[[ DATASET CONTENT open ]]
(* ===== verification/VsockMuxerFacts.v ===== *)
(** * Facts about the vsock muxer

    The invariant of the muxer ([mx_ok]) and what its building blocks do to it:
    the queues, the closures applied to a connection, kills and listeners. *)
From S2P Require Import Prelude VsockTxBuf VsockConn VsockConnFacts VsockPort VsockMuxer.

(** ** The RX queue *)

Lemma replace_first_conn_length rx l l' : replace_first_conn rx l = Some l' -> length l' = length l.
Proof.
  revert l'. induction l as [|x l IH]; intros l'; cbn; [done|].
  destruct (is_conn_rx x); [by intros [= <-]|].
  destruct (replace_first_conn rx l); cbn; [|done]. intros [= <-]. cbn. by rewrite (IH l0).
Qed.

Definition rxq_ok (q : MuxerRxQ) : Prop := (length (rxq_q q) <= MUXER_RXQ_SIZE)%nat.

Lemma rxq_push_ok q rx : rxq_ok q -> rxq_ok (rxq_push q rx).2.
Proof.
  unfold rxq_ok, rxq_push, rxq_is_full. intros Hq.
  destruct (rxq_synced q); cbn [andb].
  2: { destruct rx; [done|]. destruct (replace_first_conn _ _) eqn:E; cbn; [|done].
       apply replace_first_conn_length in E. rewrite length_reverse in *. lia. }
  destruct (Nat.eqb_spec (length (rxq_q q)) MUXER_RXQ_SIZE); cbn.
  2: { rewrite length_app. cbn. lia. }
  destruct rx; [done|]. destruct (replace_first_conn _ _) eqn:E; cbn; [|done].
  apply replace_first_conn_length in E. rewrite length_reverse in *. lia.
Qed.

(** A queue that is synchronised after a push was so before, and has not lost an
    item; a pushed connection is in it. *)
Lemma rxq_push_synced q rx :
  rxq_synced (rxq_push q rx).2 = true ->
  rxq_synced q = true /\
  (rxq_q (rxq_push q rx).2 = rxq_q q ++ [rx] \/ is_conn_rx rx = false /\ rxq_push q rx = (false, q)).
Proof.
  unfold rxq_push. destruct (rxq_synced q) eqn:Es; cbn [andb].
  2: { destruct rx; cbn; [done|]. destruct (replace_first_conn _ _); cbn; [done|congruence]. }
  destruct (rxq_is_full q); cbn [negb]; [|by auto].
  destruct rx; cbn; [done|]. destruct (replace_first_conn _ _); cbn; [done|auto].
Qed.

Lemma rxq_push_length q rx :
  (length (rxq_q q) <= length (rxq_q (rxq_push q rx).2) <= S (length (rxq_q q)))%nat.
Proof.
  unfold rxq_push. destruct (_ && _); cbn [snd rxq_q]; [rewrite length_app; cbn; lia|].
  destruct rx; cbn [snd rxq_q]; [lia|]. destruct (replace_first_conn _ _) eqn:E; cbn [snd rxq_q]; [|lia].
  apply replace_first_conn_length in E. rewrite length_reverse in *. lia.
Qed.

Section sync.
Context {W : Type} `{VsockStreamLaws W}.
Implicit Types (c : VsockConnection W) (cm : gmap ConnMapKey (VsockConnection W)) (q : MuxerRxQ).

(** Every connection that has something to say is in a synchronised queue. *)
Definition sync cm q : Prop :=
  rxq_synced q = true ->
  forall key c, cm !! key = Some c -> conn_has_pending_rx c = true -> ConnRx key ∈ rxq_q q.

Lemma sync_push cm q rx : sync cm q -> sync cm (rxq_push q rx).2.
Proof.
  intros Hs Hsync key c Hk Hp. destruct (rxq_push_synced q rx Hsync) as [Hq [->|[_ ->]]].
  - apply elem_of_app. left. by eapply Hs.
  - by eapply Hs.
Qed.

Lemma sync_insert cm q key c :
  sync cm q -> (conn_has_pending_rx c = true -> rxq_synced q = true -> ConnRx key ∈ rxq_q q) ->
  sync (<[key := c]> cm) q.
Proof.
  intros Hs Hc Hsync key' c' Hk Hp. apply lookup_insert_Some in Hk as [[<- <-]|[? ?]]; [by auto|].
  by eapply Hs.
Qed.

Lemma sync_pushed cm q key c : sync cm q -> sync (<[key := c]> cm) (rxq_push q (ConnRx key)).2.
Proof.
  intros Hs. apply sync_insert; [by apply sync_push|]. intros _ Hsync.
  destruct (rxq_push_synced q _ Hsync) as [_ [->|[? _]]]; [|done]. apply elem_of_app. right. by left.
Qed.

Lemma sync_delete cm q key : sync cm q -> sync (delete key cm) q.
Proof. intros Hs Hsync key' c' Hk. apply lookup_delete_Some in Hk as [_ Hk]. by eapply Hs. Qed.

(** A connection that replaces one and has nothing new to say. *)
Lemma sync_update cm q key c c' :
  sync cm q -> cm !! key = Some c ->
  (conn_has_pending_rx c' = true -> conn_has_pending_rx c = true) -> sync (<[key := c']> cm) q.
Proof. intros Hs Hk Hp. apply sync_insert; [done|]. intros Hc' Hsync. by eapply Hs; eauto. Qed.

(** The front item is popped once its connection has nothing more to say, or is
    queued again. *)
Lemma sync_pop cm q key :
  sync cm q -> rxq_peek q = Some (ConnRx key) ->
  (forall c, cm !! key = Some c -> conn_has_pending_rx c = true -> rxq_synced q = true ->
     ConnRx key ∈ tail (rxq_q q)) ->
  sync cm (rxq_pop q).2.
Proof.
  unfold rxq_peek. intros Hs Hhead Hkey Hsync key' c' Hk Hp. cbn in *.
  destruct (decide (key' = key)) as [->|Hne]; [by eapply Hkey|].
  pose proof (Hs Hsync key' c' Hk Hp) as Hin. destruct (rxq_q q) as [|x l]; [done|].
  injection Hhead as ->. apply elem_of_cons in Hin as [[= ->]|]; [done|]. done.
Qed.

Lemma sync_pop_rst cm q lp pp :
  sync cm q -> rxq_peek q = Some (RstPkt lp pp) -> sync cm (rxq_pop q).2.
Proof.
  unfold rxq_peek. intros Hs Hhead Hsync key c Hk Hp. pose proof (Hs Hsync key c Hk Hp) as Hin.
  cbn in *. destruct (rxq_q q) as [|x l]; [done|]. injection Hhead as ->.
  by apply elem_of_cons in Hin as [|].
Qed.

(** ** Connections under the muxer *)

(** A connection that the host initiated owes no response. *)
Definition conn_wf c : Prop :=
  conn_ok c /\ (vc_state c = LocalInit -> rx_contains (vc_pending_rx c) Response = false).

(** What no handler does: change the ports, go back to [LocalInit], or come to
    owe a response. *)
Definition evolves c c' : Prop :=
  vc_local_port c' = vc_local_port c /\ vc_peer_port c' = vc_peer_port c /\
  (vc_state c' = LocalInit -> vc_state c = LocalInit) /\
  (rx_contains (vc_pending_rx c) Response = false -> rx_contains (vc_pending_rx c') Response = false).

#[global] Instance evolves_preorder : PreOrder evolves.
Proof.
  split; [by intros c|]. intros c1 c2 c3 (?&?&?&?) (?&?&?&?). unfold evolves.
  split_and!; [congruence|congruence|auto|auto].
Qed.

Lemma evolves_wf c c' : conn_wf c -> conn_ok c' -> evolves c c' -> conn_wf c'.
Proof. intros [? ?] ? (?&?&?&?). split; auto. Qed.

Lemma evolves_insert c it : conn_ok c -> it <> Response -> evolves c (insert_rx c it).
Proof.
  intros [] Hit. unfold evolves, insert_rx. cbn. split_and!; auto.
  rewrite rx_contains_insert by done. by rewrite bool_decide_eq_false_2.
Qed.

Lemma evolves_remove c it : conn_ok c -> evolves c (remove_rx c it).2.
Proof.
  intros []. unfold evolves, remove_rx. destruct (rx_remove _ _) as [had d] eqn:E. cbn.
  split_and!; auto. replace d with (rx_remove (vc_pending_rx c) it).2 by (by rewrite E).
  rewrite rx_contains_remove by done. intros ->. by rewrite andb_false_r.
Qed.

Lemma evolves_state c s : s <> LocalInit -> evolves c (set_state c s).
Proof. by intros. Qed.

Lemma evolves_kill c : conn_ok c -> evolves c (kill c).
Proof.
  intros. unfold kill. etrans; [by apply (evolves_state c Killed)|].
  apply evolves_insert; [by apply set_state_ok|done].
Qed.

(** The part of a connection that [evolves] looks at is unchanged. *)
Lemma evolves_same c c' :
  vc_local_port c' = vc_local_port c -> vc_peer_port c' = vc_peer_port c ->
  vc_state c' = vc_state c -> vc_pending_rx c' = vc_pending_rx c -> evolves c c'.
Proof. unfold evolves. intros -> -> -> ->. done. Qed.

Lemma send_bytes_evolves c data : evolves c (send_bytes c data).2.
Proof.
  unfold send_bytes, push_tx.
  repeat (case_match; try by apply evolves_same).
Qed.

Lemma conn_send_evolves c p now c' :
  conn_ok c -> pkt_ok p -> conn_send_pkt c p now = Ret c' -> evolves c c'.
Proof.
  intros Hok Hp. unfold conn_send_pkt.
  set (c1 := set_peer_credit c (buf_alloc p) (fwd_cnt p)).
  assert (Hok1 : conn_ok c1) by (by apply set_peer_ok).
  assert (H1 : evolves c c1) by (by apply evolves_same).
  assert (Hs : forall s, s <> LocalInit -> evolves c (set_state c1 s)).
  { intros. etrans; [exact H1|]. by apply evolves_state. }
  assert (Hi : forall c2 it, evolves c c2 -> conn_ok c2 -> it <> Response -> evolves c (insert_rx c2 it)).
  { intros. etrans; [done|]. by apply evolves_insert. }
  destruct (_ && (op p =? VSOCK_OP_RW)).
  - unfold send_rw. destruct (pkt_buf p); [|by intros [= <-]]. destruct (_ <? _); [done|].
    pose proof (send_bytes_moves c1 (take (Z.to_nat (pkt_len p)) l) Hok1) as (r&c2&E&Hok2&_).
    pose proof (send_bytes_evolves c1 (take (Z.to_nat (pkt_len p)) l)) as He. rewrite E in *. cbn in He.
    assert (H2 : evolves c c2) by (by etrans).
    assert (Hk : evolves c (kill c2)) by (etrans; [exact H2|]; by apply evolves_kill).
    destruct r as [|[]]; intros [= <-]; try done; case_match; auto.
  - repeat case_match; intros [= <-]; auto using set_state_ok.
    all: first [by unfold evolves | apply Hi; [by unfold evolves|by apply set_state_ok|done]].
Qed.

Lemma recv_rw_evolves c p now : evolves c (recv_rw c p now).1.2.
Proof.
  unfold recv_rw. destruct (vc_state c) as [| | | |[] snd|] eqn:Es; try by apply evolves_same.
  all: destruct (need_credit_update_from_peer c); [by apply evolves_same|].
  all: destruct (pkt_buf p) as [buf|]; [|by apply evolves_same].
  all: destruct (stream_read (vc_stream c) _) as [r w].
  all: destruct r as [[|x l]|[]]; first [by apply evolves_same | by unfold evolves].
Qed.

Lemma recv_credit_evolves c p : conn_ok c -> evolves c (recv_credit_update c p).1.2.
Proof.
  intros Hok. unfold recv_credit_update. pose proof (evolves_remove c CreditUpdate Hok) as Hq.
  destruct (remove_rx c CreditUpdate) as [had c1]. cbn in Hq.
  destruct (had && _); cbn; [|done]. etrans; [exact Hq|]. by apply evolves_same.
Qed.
[[ DATASET CONTENT closed ]]
[[ DATASET CONTENT open ]]
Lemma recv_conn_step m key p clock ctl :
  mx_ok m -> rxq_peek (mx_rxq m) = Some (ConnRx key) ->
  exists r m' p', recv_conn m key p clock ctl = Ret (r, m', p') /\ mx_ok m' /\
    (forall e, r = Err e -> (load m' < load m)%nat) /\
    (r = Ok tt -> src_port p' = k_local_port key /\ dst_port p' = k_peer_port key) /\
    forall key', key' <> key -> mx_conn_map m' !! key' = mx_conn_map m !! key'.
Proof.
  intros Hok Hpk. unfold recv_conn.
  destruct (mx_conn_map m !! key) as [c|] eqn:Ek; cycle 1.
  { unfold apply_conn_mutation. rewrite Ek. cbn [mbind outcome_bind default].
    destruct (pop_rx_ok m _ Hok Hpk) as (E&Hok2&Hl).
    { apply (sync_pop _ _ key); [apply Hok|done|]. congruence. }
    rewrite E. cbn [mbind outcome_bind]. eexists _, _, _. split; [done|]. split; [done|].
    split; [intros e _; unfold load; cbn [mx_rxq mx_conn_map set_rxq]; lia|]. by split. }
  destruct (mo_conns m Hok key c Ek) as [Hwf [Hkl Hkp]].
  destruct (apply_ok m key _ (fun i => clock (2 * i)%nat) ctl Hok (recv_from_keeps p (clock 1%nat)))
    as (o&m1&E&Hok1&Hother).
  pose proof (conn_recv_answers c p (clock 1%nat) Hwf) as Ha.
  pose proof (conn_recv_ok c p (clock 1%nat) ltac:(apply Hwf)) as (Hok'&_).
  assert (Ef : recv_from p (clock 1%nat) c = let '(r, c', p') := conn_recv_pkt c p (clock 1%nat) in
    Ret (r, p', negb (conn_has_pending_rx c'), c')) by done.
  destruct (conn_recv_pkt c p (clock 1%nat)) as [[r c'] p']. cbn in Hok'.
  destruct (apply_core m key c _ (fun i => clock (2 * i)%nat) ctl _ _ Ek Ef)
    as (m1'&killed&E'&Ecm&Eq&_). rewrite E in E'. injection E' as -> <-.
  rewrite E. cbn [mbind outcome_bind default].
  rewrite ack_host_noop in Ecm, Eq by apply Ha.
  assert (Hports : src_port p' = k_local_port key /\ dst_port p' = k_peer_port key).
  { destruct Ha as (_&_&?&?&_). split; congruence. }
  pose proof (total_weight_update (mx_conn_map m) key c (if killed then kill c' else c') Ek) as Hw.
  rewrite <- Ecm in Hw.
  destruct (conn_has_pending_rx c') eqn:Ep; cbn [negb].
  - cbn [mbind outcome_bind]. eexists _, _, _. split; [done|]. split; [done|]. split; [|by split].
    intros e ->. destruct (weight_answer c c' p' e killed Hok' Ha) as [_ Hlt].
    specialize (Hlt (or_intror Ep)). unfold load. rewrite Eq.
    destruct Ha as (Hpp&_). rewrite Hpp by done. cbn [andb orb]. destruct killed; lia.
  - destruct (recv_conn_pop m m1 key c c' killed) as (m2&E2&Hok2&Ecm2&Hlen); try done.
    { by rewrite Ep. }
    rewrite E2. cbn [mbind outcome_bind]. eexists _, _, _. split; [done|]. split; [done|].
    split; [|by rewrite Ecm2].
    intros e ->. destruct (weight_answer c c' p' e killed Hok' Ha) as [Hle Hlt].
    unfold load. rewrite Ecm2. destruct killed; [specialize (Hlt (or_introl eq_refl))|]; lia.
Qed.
[[ DATASET CONTENT closed ]]
_YOUR INSTRUCTIONS_
Set down, unchanged, only those lines above that fall between the line with "(* ===== verification/VsockMuxerFacts.v" and the line with "From S2P Require", the two end lines included.

_THE COMPLETED TASK_
(* ===== verification/VsockMuxerFacts.v ===== *)
(** * Facts about the vsock muxer

    The invariant of the muxer ([mx_ok]) and what its building blocks do to it:
    the queues, the closures applied to a connection, kills and listeners. *)
From S2P Require Import Prelude VsockTxBuf VsockConn VsockConnFacts VsockPort VsockMuxer.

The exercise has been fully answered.